Repeat nothing but the lines below running from the one containing "is_step 1 (rev run7) (S i)" to the one containing "run7 !! i = Some g". Keep both end lines.
*** Begin section ***
Lemma stop_point_of_None (inc_amt : Q) (r : list Q) :
  stop_point_of inc_amt r = None <->
  (count_steps inc_amt r (length r - 2) < 5)%nat.
Proof.
  unfold stop_point_of, fifth_step, count_steps, loop_indices.
  change (4 - 0)%nat with 4%nat.
  replace (length r - 1 - 1)%nat with (length r - 2)%nat by lia.
  set (L := step_positions inc_amt r (seq 1 (length r - 2))).
  split.
  - destruct (nth_error L 4) as [i|] eqn:E.
    + intros Hi. exfalso.
      apply nth_error_filter_seq in E. destruct E as (Hr & HP & _).
      unfold is_step in HP. rewrite Hi in HP. discriminate.
    + intros _. apply nth_error_None in E. simpl in E. lia.
  - intros Hlt.
    assert (E : nth_error L 4 = None) by (apply nth_error_None; simpl; lia).
    now rewrite E.
Qed.

Lemma is_step_true (inc_amt : Q) (r : list Q) (i : nat) :
  is_step inc_amt r i = true <->
  exists a b, r !! i = Some a /\ r !! (i - 1)%nat = Some b /\ a + inc_amt == b.
Proof.
  unfold is_step. split.
  - destruct (r !! i) as [a|]; [|discriminate].
    destruct (r !! (i - 1)%nat) as [b|]; [|discriminate].
    intros H. exists a, b. repeat split. now apply Qeq_bool_iff.
  - intros (a & b & -> & -> & H). now apply Qeq_bool_iff.
Qed.

(** The counter goes up by one at a step position and keeps its value at
    any other position. *)
Lemma count_steps_S (inc_amt : Q) (r : list Q) (i : nat) :
  count_steps inc_amt r (S i)
  = if is_step inc_amt r (S i) then S (count_steps inc_amt r i)
    else count_steps inc_amt r i.
Proof.
  unfold count_steps, step_positions.
  rewrite List.seq_S, List.filter_app, List.length_app. cbn [List.filter Nat.add].
  destruct (is_step inc_amt r (S i)); simpl; lia.
Qed.

(** The scan in full: [check_resample] reverses the list it is given and
    walks the reversed list [r] with a counter that goes up exactly at the
    positions [i] where [r[i] + inc_amt == r[i-1]] and is never reset; it
    returns [r[i]] at the position [i] where the counter becomes 5, and
    nothing when the counter stays below 5 over the positions the loop
    visits, [1 .. len - 2]. *)
Theorem check_resample_walk (l : loc) (inc_amt : Q) (xs : list Q)
    (h : gmap loc (list Q)) :
  h !! l = Some xs ->
  exists res,
    check_resample l inc_amt h = Some (res, <[l := rev xs]> h)
    /\ (forall i, count_steps inc_amt (rev xs) (S i)
                  = if is_step inc_amt (rev xs) (S i)
                    then S (count_steps inc_amt (rev xs) i)
                    else count_steps inc_amt (rev xs) i)
    /\ (forall g, res = Some g <->
          exists i, (1 <= i <= length xs - 2)%nat
                    /\ rev xs !! i = Some g
                    /\ (exists b, rev xs !! (i - 1)%nat = Some b
                                  /\ g + inc_amt == b)
                    /\ count_steps inc_amt (rev xs) i = 5%nat)
    /\ (res = None <->
          (count_steps inc_amt (rev xs) (length xs - 2) < 5)%nat).
Proof.
  intros Hl. exists (stop_point_of inc_amt (rev xs)).
  split; [now apply check_resample_spec|].
  split; [intros i; apply count_steps_S|].
  split.
  - intros g. rewrite stop_point_of_Some, length_rev.
    split; intros (i & Hi & Hg & Hs & Hc); exists i;
      (split; [exact Hi|]); (split; [exact Hg|]); (split; [|exact Hc]).
    + apply is_step_true in Hs. destruct Hs as (a & b & Ha & Hb & E).
      exists b. split; [exact Hb|]. congruence.
    + destruct Hs as (b & Hb & E). apply is_step_true. now exists g, b.
  - rewrite stop_point_of_None, length_rev. reflexivity.
Qed.

Lemma check_resample_walk_witness :
  exists res,
    check_resample 1%positive 1 {[ 1%positive := run7 ]}
    = Some (res, <[1%positive := rev run7]> {[ 1%positive := run7 ]})
    /\ (forall i, count_steps 1 (rev run7) (S i)
                  = if is_step 1 (rev run7) (S i)
                    then S (count_steps 1 (rev run7) i)
                    else count_steps 1 (rev run7) i)
    /\ (forall g, res = Some g <->
          exists i, (1 <= i <= length run7 - 2)%nat
                    /\ rev run7 !! i = Some g
                    /\ (exists b, rev run7 !! (i - 1)%nat = Some b
                                  /\ g + 1 == b)
                    /\ count_steps 1 (rev run7) i = 5%nat)
    /\ (res = None <-> (count_steps 1 (rev run7) (length run7 - 2) < 5)%nat).
Proof.
  apply (check_resample_walk 1%positive 1 run7 {[ 1%positive := run7 ]}).
  apply lookup_singleton_eq.
Defined.

(** Seven consecutive empty windows give the cutoff 1; the matching pairs
    need not be adjacent to one another for the counter to reach 5. *)
Example check_resample_run7 :
  stop_point_of 1 (rev run7) = Some 1.
Proof. reflexivity. Qed.

Example check_resample_no_reset :
  stop_point_of 1 (rev [0; 1; 2; 5; 6; 7; 10; 11; 12]) = Some 1.
Proof. reflexivity. Qed.

(** C2.  The walk stops one pair short.  On six consecutive empty
    windows, 0 to 5 at increment 1, each of the five adjacent pairs of the
    reversed list is one increment apart, and a counter over them reaches 5
    at the last pair, whose current entry is 0; the loop of
    [check_resample] visits the positions 1 to 4 only, its counter ends at
    4 and nothing is returned. *)
Theorem check_resample_six_in_a_row :
  check_resample 1%positive 1 {[ 1%positive := [0; 1; 2; 3; 4; 5] ]}
  = Some (None, {[ 1%positive := [5; 4; 3; 2; 1; 0] ]})
  /\ loop_indices 6 = [1; 2; 3; 4]%nat
  /\ count_steps 1 [5; 4; 3; 2; 1; 0] 4 = 4%nat
  /\ fifth_step_all_pairs 1 [5; 4; 3; 2; 1; 0] = Some 5%nat
  /\ nth_error [5; 4; 3; 2; 1; 0] 5 = Some 0.
Proof.
  split; [|repeat split; reflexivity].
  rewrite (check_resample_spec 1%positive 1 [0; 1; 2; 3; 4; 5])
    by apply lookup_singleton_eq.
  rewrite insert_singleton_eq. reflexivity.
Qed.

(** C9.  The loop of [check_resample] visits positions [1 .. len - 2] of
    the reversed list and so never looks at its last adjacent pair: a list
    of at most two entries gives no cutoff, and neither does a list on
    which a walk over all adjacent pairs would bring the counter to 5 only
    at the last pair. *)
Theorem check_resample_skips_last_pair (l : loc) (inc_amt : Q) (xs : list Q)
    (h : gmap loc (list Q)) :
  h !! l = Some xs ->
  (length xs <= 2)%nat
  \/ fifth_step_all_pairs inc_amt (rev xs) = Some (length xs - 1)%nat ->
  loop_indices (length xs) = seq 1 (length xs - 2)
  /\ check_resample l inc_amt h = Some (None, <[l := rev xs]> h).
Proof.
  intros Hl Hcase.
  split; [unfold loop_indices; f_equal; lia|].
  rewrite (check_resample_spec l inc_amt xs h Hl). do 2 f_equal.
  apply stop_point_of_None. rewrite length_rev.
  destruct Hcase as [Hlen|Hlast].
  - replace (length xs - 2)%nat with O by lia. cbn. lia.
  - unfold fifth_step_all_pairs, step_positions in Hlast.
    apply nth_error_filter_seq in Hlast.
    rewrite length_rev in Hlast.
    destruct Hlast as (Hr & Hs & Hc).
    replace (S (length xs - 1) - 1)%nat with (S (length xs - 2)) in Hc by lia.
    fold (step_positions inc_amt (rev xs) (seq 1 (S (length xs - 2)))) in Hc.
    fold (count_steps inc_amt (rev xs) (S (length xs - 2))) in Hc.
    rewrite count_steps_S in Hc.
    replace (S (length xs - 2)) with (length xs - 1)%nat in Hc by lia.
    rewrite Hs in Hc. lia.
Qed.

Lemma check_resample_skips_last_pair_witness :
  fifth_step_all_pairs 1 (rev run6) = Some (length run6 - 1)%nat
  /\ check_resample 1%positive 1 {[ 1%positive := run6 ]}
     = Some (None, <[1%positive := rev run6]> {[ 1%positive := run6 ]})
  /\ check_resample 1%positive 1 {[ 1%positive := [3; 4] ]}
     = Some (None, <[1%positive := rev [3; 4]]> {[ 1%positive := [3; 4] ]}).
Proof.
  split; [reflexivity|]. split.
  - apply (check_resample_skips_last_pair 1%positive 1 run6
             {[ 1%positive := run6 ]}).
    + apply lookup_singleton_eq.
    + right. reflexivity.
  - apply (check_resample_skips_last_pair 1%positive 1 [3; 4]
             {[ 1%positive := [3; 4] ]}).
    + apply lookup_singleton_eq.
    + left. simpl. lia.
Defined.

(** C10.  [check_resample] reverses the list object it is passed: after
    the call the caller's reference holds the reversal of what it held
    before, whatever the call returns, and no other object has changed. *)
Theorem check_resample_reverses_in_place (l : loc) (inc_amt : Q)
    (xs : list Q) (h : gmap loc (list Q)) :
  h !! l = Some xs ->
  exists res h',
    check_resample l inc_amt h = Some (res, h')
    /\ h' !! l = Some (rev xs)
    /\ forall l', l' <> l -> h' !! l' = h !! l'.
Proof.
  intros Hl.
  exists (stop_point_of inc_amt (rev xs)), (<[l := rev xs]> h).
  split; [now apply check_resample_spec|].
  split; [apply lookup_insert_eq|].
  intros l' Hne. now apply lookup_insert_ne.
Qed.

Lemma check_resample_reverses_in_place_witness :
  exists res h',
    check_resample 1%positive 1 {[ 1%positive := run7; 2%positive := run6 ]}
    = Some (res, h')
    /\ h' !! 1%positive = Some (rev run7)
    /\ forall l', l' <> 1%positive ->
         h' !! l' = ({[ 1%positive := run7; 2%positive := run6 ]}
                      : gmap loc (list Q)) !! l'.
Proof.
  apply (check_resample_reverses_in_place 1%positive 1 run7
           {[ 1%positive := run7; 2%positive := run6 ]}).
  apply lookup_insert_eq.
Defined.

(** ** [int()] on rationals *)

Lemma py_int_nonneg (x : Q) : 0 <= x -> py_int x = Qfloor x.
Proof.
  intros Hx. unfold py_int, Qfloor. destruct x as [n d].
  unfold Qle in Hx. simpl in *.
  apply Z.quot_div_nonneg; lia.
Qed.

Lemma py_int_neg (x : Q) : x <= 0 -> py_int x = Qceiling x.
Proof.
  intros Hx. unfold py_int, Qceiling, Qfloor. destruct x as [n d].
  unfold Qle in Hx. simpl in *.
  rewrite <- (Z.opp_involutive n) at 1.
  rewrite Z.quot_opp_l by lia.
  f_equal. apply Z.quot_div_nonneg; lia.
Qed.

(** On an integer [int()] is the identity. *)
Lemma py_int_inject_Z (z : Z) : py_int (inject_Z z) = z.
Proof. unfold py_int. simpl. apply Z.quot_1_r. Qed.

Lemma py_int_mono (x y : Q) : x <= y -> (py_int x <= py_int y)%Z.
Proof.
  intros Hxy.
  destruct (Qlt_le_dec x 0) as [Hx|Hx].
  - rewrite (py_int_neg x) by lra.
    destruct (Qlt_le_dec y 0) as [Hy|Hy].
    + rewrite (py_int_neg y) by lra. now apply Qceiling_resp_le.
    + rewrite (py_int_nonneg y) by assumption.
      assert (H1 : (Qceiling x <= 0)%Z).
      { unfold Qceiling.
        assert (H := Qfloor_resp_le 0 (- x) ltac:(lra)).
        change (Qfloor 0) with 0%Z in H. lia. }
      assert (H2 := Qfloor_resp_le 0 y Hy).
      change (Qfloor 0) with 0%Z in H2. lia.
  - rewrite (py_int_nonneg x), (py_int_nonneg y) by lra.
    now apply Qfloor_resp_le.
Qed.
(* ===== verification/_CoqProject ===== *)
-Q . S2P
Prelude.v
F64.v
RustStr.v
Decimal.v
Json.v
Serde.v
TmrConsensus.v
CircuitBreaker.v
BreakerRace.v
RateLimiter.v
FinOps.v
AbiGuard.v
PayloadValidator.v
FuelMonitor.v
HotSwap.v
Allocator.v
HmacAuth.v
EgressGuard.v
SingleFlight.v
PiiMask.v
ComplianceBus.v
Coordinator.v
Payload.v
CachedResults.v
Arbitrator.v
WriteDiscipline.v
Backoff.v
TmrCache.v
Telemetry.v
Poison.v
HexEvasion.v
Staleness.v
WasiVirt.v
WasiState.v
DeterministicHooks.v
XmlHarness.v
SignatureVerify.v
FlightRecorder.v
Retention.v
Scheduler.v
TpmMeasure.v
MockHsm.v
ModelInterface.v
FallbackPool.v
Provider.v
OpenAiPlugin.v
Masking.v
HostStore.v
ResourceMonitor.v
Oracle.v
MemoryHints.v
Microkernel.v
KernelBoot.v
Config.v
PromptCache.v
Web3.v
LogSanitizer.v
Gateway.v
SwapRace.v
RequestRace.v
Startup.v
BudgetRace.v
Lemma f64_add_below K x y : -1074 <= K -> K + 2 <= 971 ->
  f64_below K x -> f64_below K y -> f64_below (K + 2) (f64_add x y).
Proof.
  intros HK HK' Hx Hy. unfold f64_add, SFadd.
  destruct x as [sx| | |sx mx ex], y as [sy| | |sy my ey]; try done.
  - by destruct sx, sy.
  - by apply (f64_below_mono K); [lia|].
  - by apply (f64_below_mono K); [lia|].
  - simpl in Hx, Hy. set (ez := Z.min ex ey).
    rewrite !shl_align_shift by lia. simpl fst.
    apply binary_normalize_below with (k := Z.max ex ey - ez + 54); [|lia|lia].
    assert (Hb : forall m e, Zpos m < 2 ^ 53 -> ez <= e <= Z.max ex ey ->
      Zpos (Z.to_pos (Zpos m * 2 ^ (e - ez))) < 2 ^ (Z.max ex ey - ez + 53)).
    { intros m e Hm He. pose proof (Z.pow_pos_nonneg 2 (e - ez)). rewrite Z2Pos.id by nia.
      apply Z.lt_le_trans with (2 ^ 53 * 2 ^ (e - ez)); [nia|].
      rewrite <- Z.pow_add_r by lia. apply Z.pow_le_mono_r; lia. }
    pose proof (Hb mx ex ltac:(lia) ltac:(lia)). pose proof (Hb my ey ltac:(lia) ltac:(lia)).
    replace (2 ^ (Z.max ex ey - ez + 54)) with (2 * 2 ^ (Z.max ex ey - ez + 53))
      by (rewrite <- Z.pow_succ_r by lia; f_equal; lia).
    destruct sx, sy; unfold cond_Zopp; lia.
Qed.

(** The quotient of the mantissas, and its exponent. *)
Lemma div_core m1 e1 m2 e2 : 0 < m1 -> 0 < m2 ->
  let e' := Z.min (fexp 53 1024 (Z.log2 m1 - Z.log2 m2 + e1 - e2)) (e1 - e2) in
  let s := e1 - e2 - e' in
  SFdiv_core_binary 53 1024 m1 e1 m2 e2 =
    (m1 * 2 ^ s / m2, e', new_location m2 (m1 * 2 ^ s mod m2)).
Proof.
  intros H1 H2 e' s. unfold SFdiv_core_binary. rewrite !Zdigits2_log2 by done.
  replace (Z.log2 m1 + 1 + e1 - (Z.log2 m2 + 1 + e2))
    with (Z.log2 m1 - Z.log2 m2 + e1 - e2) by lia.
  fold e'. fold s. assert (Hs : 0 <= s) by lia.
  replace (match s with Z0 => m1 | Zpos _ => Z.shiftl m1 s | Zneg _ => 0 end) with (m1 * 2 ^ s).
  2: { destruct s; [lia|by rewrite Z.shiftl_mul_pow2|lia]. }
  unfold Z.div, Z.modulo. by destruct (Z.div_eucl _ m2).
Qed.
(** ** [split] and [trim_start_matches] at one ASCII character, [join] *)

Fixpoint split_char (c : ascii) (s : string) : list string :=
  match s with
  | "" => [""]
  | String d s =>
      let parts := split_char c s in
      if decide (d = c) then "" :: parts
      else match parts with
           | p :: parts => String d p :: parts
           | [] => [String d ""]
           end
  end.

Fixpoint trim_start_char (c : ascii) (s : string) : string :=
  match s with
  | String d s' => if decide (d = c) then trim_start_char c s' else s
  | "" => ""
  end.

Lemma split_char_nonempty c s : split_char c s <> [].
Proof. destruct s as [|d s]; simpl; [done|]. case_decide; [done|]. by case_match. Qed.

Lemma split_char_lacks c s : Forall (fun p => lacks c p = true) (split_char c s).
Proof.
  induction s as [|d s IH]; simpl; [by repeat constructor|].
  case_decide as Hd; [by constructor|].
  apply Ascii.eqb_neq in Hd. destruct (split_char c s) as [|p parts].
  - apply Forall_singleton. simpl. by rewrite Hd.
  - apply Forall_cons in IH as [Hp Hparts]. constructor; [|done]. simpl. by rewrite Hd, Hp.
Qed.

Lemma split_char_solid c p : lacks c p = true -> split_char c p = [p].
Proof.
  induction p as [|d p IH]; simpl; [done|]. intros [Hd Hp]%andb_prop.
  case_decide as Hdc; [by rewrite Hdc, Ascii.eqb_refl in Hd|]. by rewrite IH.
Qed.

Lemma split_char_app c p s : lacks c p = true ->
  split_char c (p ++ String c s) = p :: split_char c s.
Proof.
  induction p as [|d p IH]; intros Hp.
  - change ("" ++ String c s) with (String c s). simpl. by rewrite decide_True.
  - apply andb_prop in Hp as [Hd Hp]. rewrite string_app_cons. simpl.
    case_decide as Hdc; [by rewrite Hdc, Ascii.eqb_refl in Hd|]. by rewrite IH.
Qed.

(** Splitting undoes joining when the parts lack the separator. *)
Lemma split_char_concat c parts : parts <> [] -> Forall (fun p => lacks c p = true) parts ->
  split_char c (String.concat (String c "") parts) = parts.
Proof.
  induction parts as [|p parts IH]; [done|]. intros _ [Hp Hparts]%Forall_cons.
  destruct parts as [|q parts]; [by apply split_char_solid|].
  change (String.concat (String c "") (p :: q :: parts)) with
    (p ++ String c (String.concat (String c "") (q :: parts))).
  by rewrite split_char_app, IH.
Qed.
*** End section ***
→ Result for this task
                  = if is_step 1 (rev run7) (S i)
                    then S (count_steps 1 (rev run7) i)
                    else count_steps 1 (rev run7) i)
    /\ (forall g, res = Some g <->
          exists i, (1 <= i <= length run7 - 2)%nat
                    /\ rev run7 !! i = Some g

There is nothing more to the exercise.